*WHAT TO DO*: Below are entries. Copy exactly the lines running from the line that holds "(int16_raises_value_error _ _ Ej)." to the line that holds "Lemma compute_byte_sum_returns (data_str", with both ends included.
###
Lemma take_sign_alphabet (s : string) :
  string_forallb int_alphabet (snd (PyInt.take_sign s)) = true ->
  string_forallb int_alphabet s = true.
Proof.
  destruct s as [|c s]; [auto|]. cbn [PyInt.take_sign].
  destruct (Ascii.eqb c "+") eqn:Hp; [|destruct (Ascii.eqb c "-") eqn:Hm];
    cbn [snd string_forallb]; intros H; try exact H;
    rewrite H, andb_true_r; unfold int_alphabet; rewrite ?Hp, ?Hm;
    now rewrite ?orb_true_r.
Qed.

Lemma take_prefix_alphabet (s : string) :
  string_forallb int_alphabet (PyInt.take_prefix s) = true ->
  string_forallb int_alphabet s = true.
Proof.
  destruct s as [|c0 [|c1 s']]; try (intros H; exact H).
  cbn [PyInt.take_prefix].
  destruct (Ascii.eqb c0 "0" && (Ascii.eqb c1 "x" || Ascii.eqb c1 "X")) eqn:Hp;
    [|intros H; exact H].
  apply andb_true_iff in Hp. destruct Hp as [H0 Hx].
  apply Ascii.eqb_eq in H0. subst c0.
  assert (A1 : int_alphabet c1 = true).
  { unfold int_alphabet. apply orb_true_iff in Hx.
    destruct Hx as [-> | ->]; now rewrite ?orb_true_r. }
  intros H. cbn [string_forallb]. rewrite A1.
  change (int_alphabet "0") with true. cbn [andb].
  destruct s' as [|c2 s'']; [reflexivity|].
  destruct (Ascii.eqb c2 "_") eqn:Hu; [|exact H].
  cbn [string_forallb]. rewrite H, andb_true_r.
  unfold int_alphabet. rewrite Hu. now rewrite ?orb_true_r.
Qed.

Lemma scan_digits_alphabet (s : string) (prev : bool) (acc : Z) (k : nat)
    (a : Z) (d : nat) (p : bool) (rest : string) :
  PyInt.scan_digits s prev acc k = Some (a, d, p, rest) ->
  string_forallb int_alphabet rest = true ->
  string_forallb int_alphabet s = true.
Proof.
  revert prev acc k. induction s as [|c s IH]; intros prev acc k H Hr.
  - reflexivity.
  - cbn [PyInt.scan_digits] in H. cbn [string_forallb].
    destruct (Ascii.eqb c "_") eqn:Hu.
    + destruct prev; [discriminate|].
      rewrite (IH _ _ _ H Hr), andb_true_r.
      unfold int_alphabet. rewrite Hu. now rewrite ?orb_true_r.
    + destruct (PyInt.hex_value c) as [v|] eqn:Hv.
      * rewrite (IH _ _ _ H Hr), andb_true_r.
        unfold int_alphabet, is_hex_digit. now rewrite Hv.
      * injection H as _ _ _ <-. exact Hr.
Qed.

(** A text that [int(s, 16)] accepts is written in its alphabet. *)
Lemma int16_alphabet (s : string) (n : Z) :
  PyInt.int16 s = Ok n -> string_forallb int_alphabet s = true.
Proof.
  unfold PyInt.int16. intros H.
  apply skip_spaces_alphabet, take_sign_alphabet.
  destruct (PyInt.take_sign (PyInt.skip_spaces s)) as [negative s1].
  cbn [snd]. apply take_prefix_alphabet.
  destruct (PyInt.starts_with "_" (PyInt.take_prefix s1)); [discriminate|].
  destruct (PyInt.scan_digits (PyInt.take_prefix s1) false 0 0)
    as [[[[a d] p] rest]|] eqn:Hs; [|discriminate].
  destruct p; [discriminate|]. destruct d; [discriminate|].
  destruct (PyInt.skip_spaces rest) eqn:Hrest; [|discriminate].
  eapply scan_digits_alphabet; [exact Hs|]. now apply skip_spaces_empty.
Qed.

End Alphabet.

Local Close Scope string_scope.

(** A text with a character outside that alphabet is rejected. *)
Lemma foreign_character_rejected (s : string) :
  string_forallb int_alphabet s = false -> PyInt.int16 s = Raise ValueError.
Proof.
  intros H. destruct (PyInt.int16 s) as [n|e] eqn:E.
  - apply int16_alphabet in E. congruence.
  - now rewrite (int16_raises_value_error _ _ E).
Qed.

(** A chunk that does not parse makes the [byte_sum] loop raise. *)
Lemma byte_sum_loop_raises (data_str : string) (indices : list nat) (i : nat) :
  In i indices -> (i + 2 <= String.length data_str)%nat ->
  (exists e, PyInt.int16 (PyStr.slice i 2 data_str) = Raise e) ->
  forall acc, byte_sum_loop data_str indices acc = Raise ValueError.
Proof.
  intros Hin Hlen [e He].
  induction indices as [|j indices IH]; intros acc; [contradiction|].
  cbn [byte_sum_loop].
  destruct (Nat.leb_spec (j + 2) (String.length data_str)) as [Hj|Hj].
  - destruct (PyInt.int16 (PyStr.slice j 2 data_str)) as [v|e'] eqn:Ej; cbn [bind].
    + destruct Hin as [->|Hin]; [congruence|]. now apply IH.
    + now rewrite (int16_raises_value_error _ _ Ej).
  - destruct Hin as [->|Hin]; [lia|]. now apply IH.
Qed.

(** The [byte_sum] loop raises nothing but [ValueError], which the block
    catches: the block always has a value. *)
Lemma byte_sum_loop_value_error (s : string) (indices : list nat) :
  forall (acc : Z) (e : exn), byte_sum_loop s indices acc = Raise e -> e = ValueError.
Proof.
  induction indices as [|i indices IH]; intros acc e H; [discriminate|].
  cbn [byte_sum_loop] in H.
  destruct (i + 2 <=? String.length s)%nat; [|now apply IH in H].
  destruct (PyInt.int16 (PyStr.slice i 2 s)) as [b|e'] eqn:Hb.
  - cbn [bind] in H. now apply IH in H.
  - cbn [bind] in H. injection H as <-. now apply int16_raises_value_error in Hb.
Qed.

Lemma compute_byte_sum_returns (data_str : string) :
  exists byte_sum, compute_byte_sum data_str = Ok byte_sum.
Proof.
  unfold compute_byte_sum.
  destruct (byte_sum_loop data_str _ 0) as [v|e] eqn:H; [now exists v|].
  apply byte_sum_loop_value_error in H. subst e. now exists 0.
Qed.

Lemma parse_arb_id_raises (a : arb_id) (e : exn) :
  parse_arb_id a = Raise e -> e = ValueError.
Proof.
  destruct a as [s|n]; cbn [parse_arb_id]; [|discriminate].
  apply int16_raises_value_error.
Qed.

(** C10, the part that fails: ["-f"] is not two hexadecimal digits, but
    [int("-f", 16)] is [-15].  The payload ["-f01"] gives a record, with
    [first_byte = -15]; and in ["-fzz01"] the chunk ["zz"] resets
    [byte_sum] to 0 although the first two characters are malformed. *)
Lemma signed_edge_byte_counterexample :
  string_forallb is_hex_digit "-f" = false
  /\ PyStr.first_n 2 (clean_data "-f01") = "-f"%string
  /\ convert_single new_converter (ArbStr "123") "-f01" None
     = (Ok {| arb_id_dec := 291; data_length := 4; first_byte := -15;
              last_byte := 1; byte_sum := -14; time_delta := zero_float |},
        new_converter)
  /\ PyStr.first_n 2 (clean_data "-fzz01") = "-f"%string
  /\ convert_single new_converter (ArbStr "123") "-fzz01" None
     = (Ok {| arb_id_dec := 291; data_length := 6; first_byte := -15;
              last_byte := 1; byte_sum := 0; time_delta := zero_float |},
        new_converter).
Proof.
  split; [reflexivity|]. split; [vm_compute; reflexivity|].
  split; [vm_compute; reflexivity|]. split; vm_compute; reflexivity.
Qed.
###
*ANSWER BOX*:
    + now rewrite (int16_raises_value_error _ _ Ej).
  - destruct Hin as [->|Hin]; [lia|]. now apply IH.
Qed.

(** The [byte_sum] loop raises nothing but [ValueError], which the block
    catches: the block always has a value. *)
Lemma byte_sum_loop_value_error (s : string) (indices : list nat) :
  forall (acc : Z) (e : exn), byte_sum_loop s indices acc = Raise e -> e = ValueError.
Proof.
  induction indices as [|i indices IH]; intros acc e H; [discriminate|].
  cbn [byte_sum_loop] in H.
  destruct (i + 2 <=? String.length s)%nat; [|now apply IH in H].
  destruct (PyInt.int16 (PyStr.slice i 2 s)) as [b|e'] eqn:Hb.
  - cbn [bind] in H. now apply IH in H.
  - cbn [bind] in H. injection H as <-. now apply int16_raises_value_error in Hb.
Qed.

Lemma compute_byte_sum_returns (data_str : string) :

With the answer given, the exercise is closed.